Why not - last I checked the government is here to provide military, pass laws, and be a landlord.

Of course nothing can go wrong here....
  • If the housing agencies default on their debt obligations, taxpayers could lose out. The Treasury plans to charge fees to agencies that want to sell new long-term bonds to the government based on their individual risk factors, to help reduce the risk of default and protect taxpayers.
Details, details. Just do it ... put another notch on the IOU bill. And when this program serves to drive up the prices of low income housing - well that's when the next program to "help" will be announced. Which will in turn drive prices even further, at which time the next program will be announced.


Not sure if "The Atlantic" is considered "left" or "right" but I agree with their assessment: however the author is one of "those people"... yes you know. I don't want to the say the word publicly. It's shameful... ok, I will. He is... a... a... renter. (boo hiss)

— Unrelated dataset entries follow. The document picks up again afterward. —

(* ===== verification/Passes.v ===== *)
(** * aborad: passes that overlap

    A pass of the loop of [services/aborad/src/scheduler.rs] takes a snapshot of the
    configuration and works on it to its end, across a check that may take as long as
    [COMMAND_TIMEOUT]; requests and reloads come between its steps. What it decides
    is measured against the snapshot, not against what is loaded by then. *)

From S2P Require Import Prelude Str World Frame Net Log Version Types Store Host Apply Protocol Config Schedule Helper Tokens Api Auth State Server AppState Scheduler Reload Daemon Ops System.

Section passes.
Context {env : Env} {sha : Sha256} {T : TomlValue} {toml : ConfigToml} {token_toml : TokenToml}.
Context {serde : Serde StoreData} {request_serde : Serde ApplyRequest} {result_serde : Serde ApplyResult}.

(** One step of the loop, in the daemon; with what was decided about an automatic
    apply. *)
Definition tick (d : running) : io (running * option (list str * option str)) :=
  '(st, p, a, asked) ← advance (d_sched d) (d_pass d) (d_app d);
  mret (mkRunning a st p (d_admitted d) (asked_for asked ++ d_tickets d), asked).

(** A step, and [gap] after it: whatever else the daemon does. *)
Definition step_and (gap : running → io running) (d : running) : io running :=
  '(d, _) ← tick d; gap d.

(** A pass, with a gap between its steps. *)
Definition pass_across (gap : running → io running) (d : running) : io (running * option (list str * option str)) :=
  d ← step_and gap d;
  d ← step_and gap d;
  d ← step_and gap d;
  d ← step_and gap d;
  tick d.

(** Nothing else touches the variables of the loop. *)
Definition apart (gap : running → io running) : Prop :=
  ∀ d w d' w', gap d w = (d', w') → d_sched d' = d_sched d ∧ d_pass d' = d_pass d.

(** ** Lemmas *)

(** What the loop has come to, at each point of a pass that began with [cfg] and the
    last automatic attempt [la]. *)
Definition under (cfg : Config) (la : option N) (st : SchedulerState) (p : progress) : Prop :=
  last_auto_attempt st = la ∧
  match p with
  | Idle => True
  | Began c => c = cfg
  | Published c perms | Ingested c perms | Checked c perms =>
      c = cfg ∧ previous st = Some perms ∧ ∃ t, told t ∧ perms = permissions cfg t
  end.

Lemma tick_under cfg la d w d' asked w' :
  d_pass d ≠ Idle → under cfg la (d_sched d) (d_pass d) → tick d w = ((d', asked), w') →
  d_pass d' ≠ Idle → under cfg la (d_sched d') (d_pass d').
Proof.
  intros Hne [Hla Hu] H Hne'. unfold tick in H. step_in H as x w1 E. destruct x as [[[st p] a] q]. injection H as <- _ _.
  simpl in *. destruct (d_pass d) as [|c|c perms|c perms|c perms]; cbn [advance] in E; [done| | | |].
  - step_in E as t w2 E2. injection E as <- <- _ _ _. subst c. split; [done|]. split_and!; try done.
    exists t. split; [by exists w, w2|done].
  - step_in E as x w2 E2. destruct x. by injection E as <- <- _ _ _.
  - step_in E as x w2 E2. destruct x as [[] ?]. by injection E as <- <- _ _ _.
  - step_in E as x w2 E2. destruct x. by injection E as <- <- _ _ _.
Qed.

Lemma tick_next d w d' asked w' : tick d w = ((d', asked), w') → next_step (d_pass d) (d_pass d').
Proof.
  intros H. unfold tick in H. step_in H as x w1 E. destruct x as [[[st p] a] q]. injection H as <- _ _.
  by apply advance_next in E as [? _].
Qed.

(** The decision of a pass, by what its snapshot says. *)
Definition decided (cfg : Config) (la : option N) (d' : running) (asked : option (list str * option str)) : Prop :=
  ∃ t, told t ∧ previous (d_sched d') = Some (permissions cfg t) ∧
  match asked with
  | None => last_auto_attempt (d_sched d') = la
  | Some (packages, block) =>
      installs_permitted (permissions cfg t) = true ∧ packages = wanted (AppState.updates (d_app d'))
      ∧ (∃ n, last_auto_attempt (d_sched d') = Some (system_time n)
           ∧ ∀ b, la = Some b → ∃ m, (check_interval_of cfg ≤ system_time m - b)%N)
      ∧ (block = None → packages ≠ [] ∧ mkTicket AUTOMATIC packages ∈ d_tickets d'
           ∧ ∃ t', told t' ∧ apply_permitted (permissions cfg t') = true)
  end.

Lemma tick_decides cfg la c perms d w d' asked w' :
  d_pass d = Checked c perms → under cfg la (d_sched d) (d_pass d) → tick d w = ((d', asked), w') →
  d_pass d' = Idle ∧ decided cfg la d' asked.
Proof.
  intros Hp [Hla Hu] H. unfold tick in H. rewrite Hp in *. destruct Hu as (-> & Hpr & t & Ht & ->).
  step_in H as x w1 E. destruct x as [[[st p] a] q]. injection H as <- <- <-.
  cbn [advance] in E. step_in E as x w2 E2. destruct x as [la' q']. injection E as <- <- <- <- _.
  split; [done|]. exists t. split; [done|]. split; [done|]. rewrite Hla in E2.
  apply auto_decision_inv in E2. destruct q' as [[packages block]|]; [|by destruct E2].
  destruct E2 as (-> & _ & Hi & Hn & Hb). split_and!; try done. intros ->. destruct (Hb eq_refl) as (Hw & t' & Ht').
  split; [done|]. split; [apply elem_of_cons; by left|by exists t'].
Qed.

(** A step in the middle of a pass, and what comes after it. *)
Lemma step_and_under cfg la gap d w d' w' :
  apart gap → d_pass d ≠ Idle → under cfg la (d_sched d) (d_pass d) → step_and gap d w = (d', w') →
  next_step (d_pass d) (d_pass d') ∧ (d_pass d' ≠ Idle → under cfg la (d_sched d') (d_pass d')).
Proof.
  intros Hg Hne Hu H. unfold step_and in H. step_in H as x w1 E. destruct x as [d1 q].
  destruct (Hg _ _ _ _ H) as [Gs Gp]. rewrite Gs, Gp. split; [by eapply tick_next|]. by eapply tick_under.
Qed.

Section actions.
Context (random_hash : nat → str → N) (ABORA_CONFIG : option str) (bind : SocketAddr → result str ()).
Context (rq rs st : str) (configs : Config → Prop) (keys : TokenStore → Prop).

Abbreviation actions := (rtc (act random_hash ABORA_CONFIG bind rq rs st configs keys)).

(** What else the daemon does is some of the actions of the system. *)
Definition acting (gap : running → io running) : Prop :=
  ∀ d w d' w', gap d w = (d', w') → actions (mkSys w (Some d)) (mkSys w' (Some d')).

Lemma tick_action d w d' asked w' : tick d w = ((d', asked), w') → actions (mkSys w (Some d)) (mkSys w' (Some d')).
Proof.
  intros H. unfold tick in H. step_in H as x w1 E. destruct x as [[[st0 p] a] q]. injection H as <- _ <-.
  apply rtc_once. by apply act_pass.
Qed.

Lemma step_and_action gap d w d' w' :
  acting gap → step_and gap d w = (d', w') → actions (mkSys w (Some d)) (mkSys w' (Some d')).
Proof.
  intros Hg H. unfold step_and in H. step_in H as x w1 E. destruct x as [d1 q].
  etrans; [by eapply tick_action|by apply Hg].
Qed.


End actions.

End passes.

(** ** Example: a reload during the check turns automatic updates off *)

Section witness.
#[local] Instance p_env : Env := example_env.
#[local] Instance p_T : TomlValue := example_toml.
#[local] Instance p_request : Serde ApplyRequest := request_codec.
#[local] Instance p_result : Serde ApplyResult := example_serde done_result.
#[local] Instance p_store : Serde StoreData := example_serde store_default.
#[local] Instance p_toml : ConfigToml := ex_toml.
#[local] Instance p_tokens : TokenToml := ex_tokens.
#[local] Existing Instance example_sha.

Definition p_off : Config :=
  mkConfig _ system_default
    (mkUpdates Stable false "6h" Ask (state_file updates_default) (apply_result_file updates_default))
    (Config.maintenance example_config) remote_default
    security_default logging_default api_default (mkFeatures ∅) ∅.
Definition p_daemon : running := mkRunning ex_app scheduler_start Idle [] [].
(** The configuration half of a reload, when the result has been looked for. *)
Definition p_gap (d : running) : io running := λ w,
  (if d_pass d is Ingested _ _ then set_app (swap_config p_off (d_app d)) d else d, w).
Definition p_run := pass_across p_gap p_daemon (snd ex_started).
#[local] Strategy expand [p_run].

Lemma p_apart : apart p_gap.
Proof. intros d w d' w' [= <- <-]. by destruct (d_pass d) eqn:E; rewrite ?E. Qed.


End witness.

Hmm... this sounds vaguely familiar. The government subsidizing the mortgage market making credit artificially easy -- oh yeah! That was one of the reasons why the mortgage market overheated, and we fell into a deep financial crisis. Have we learned nothing?

Mortgages should only be provided to individuals with solid credit, income that can support their mortgage payments and a sufficient down payment.

Now don't get me wrong: some low- to moderate-income individuals may, very well, fit into that mold. But if they do, then they don't need subsidized mortgages. They should be able to acquire financing the good old fashioned way: through a bank willing to bear the risk. Anyone who can't pass through reasonable underwriting criteria for obtaining a mortgage shouldn't be given one. I know "rent" had become one of the dirtiest four-letter words in America during the past decade, but it's really not immoral to require those who cannot afford homes to rent instead. I rent and don't feel like society has wronged me as a result.

What's so bad about their renting until the market is willing to take the risk on their mortgage instead of the government?

Cue the music! Dooo doo doo do do do doo do.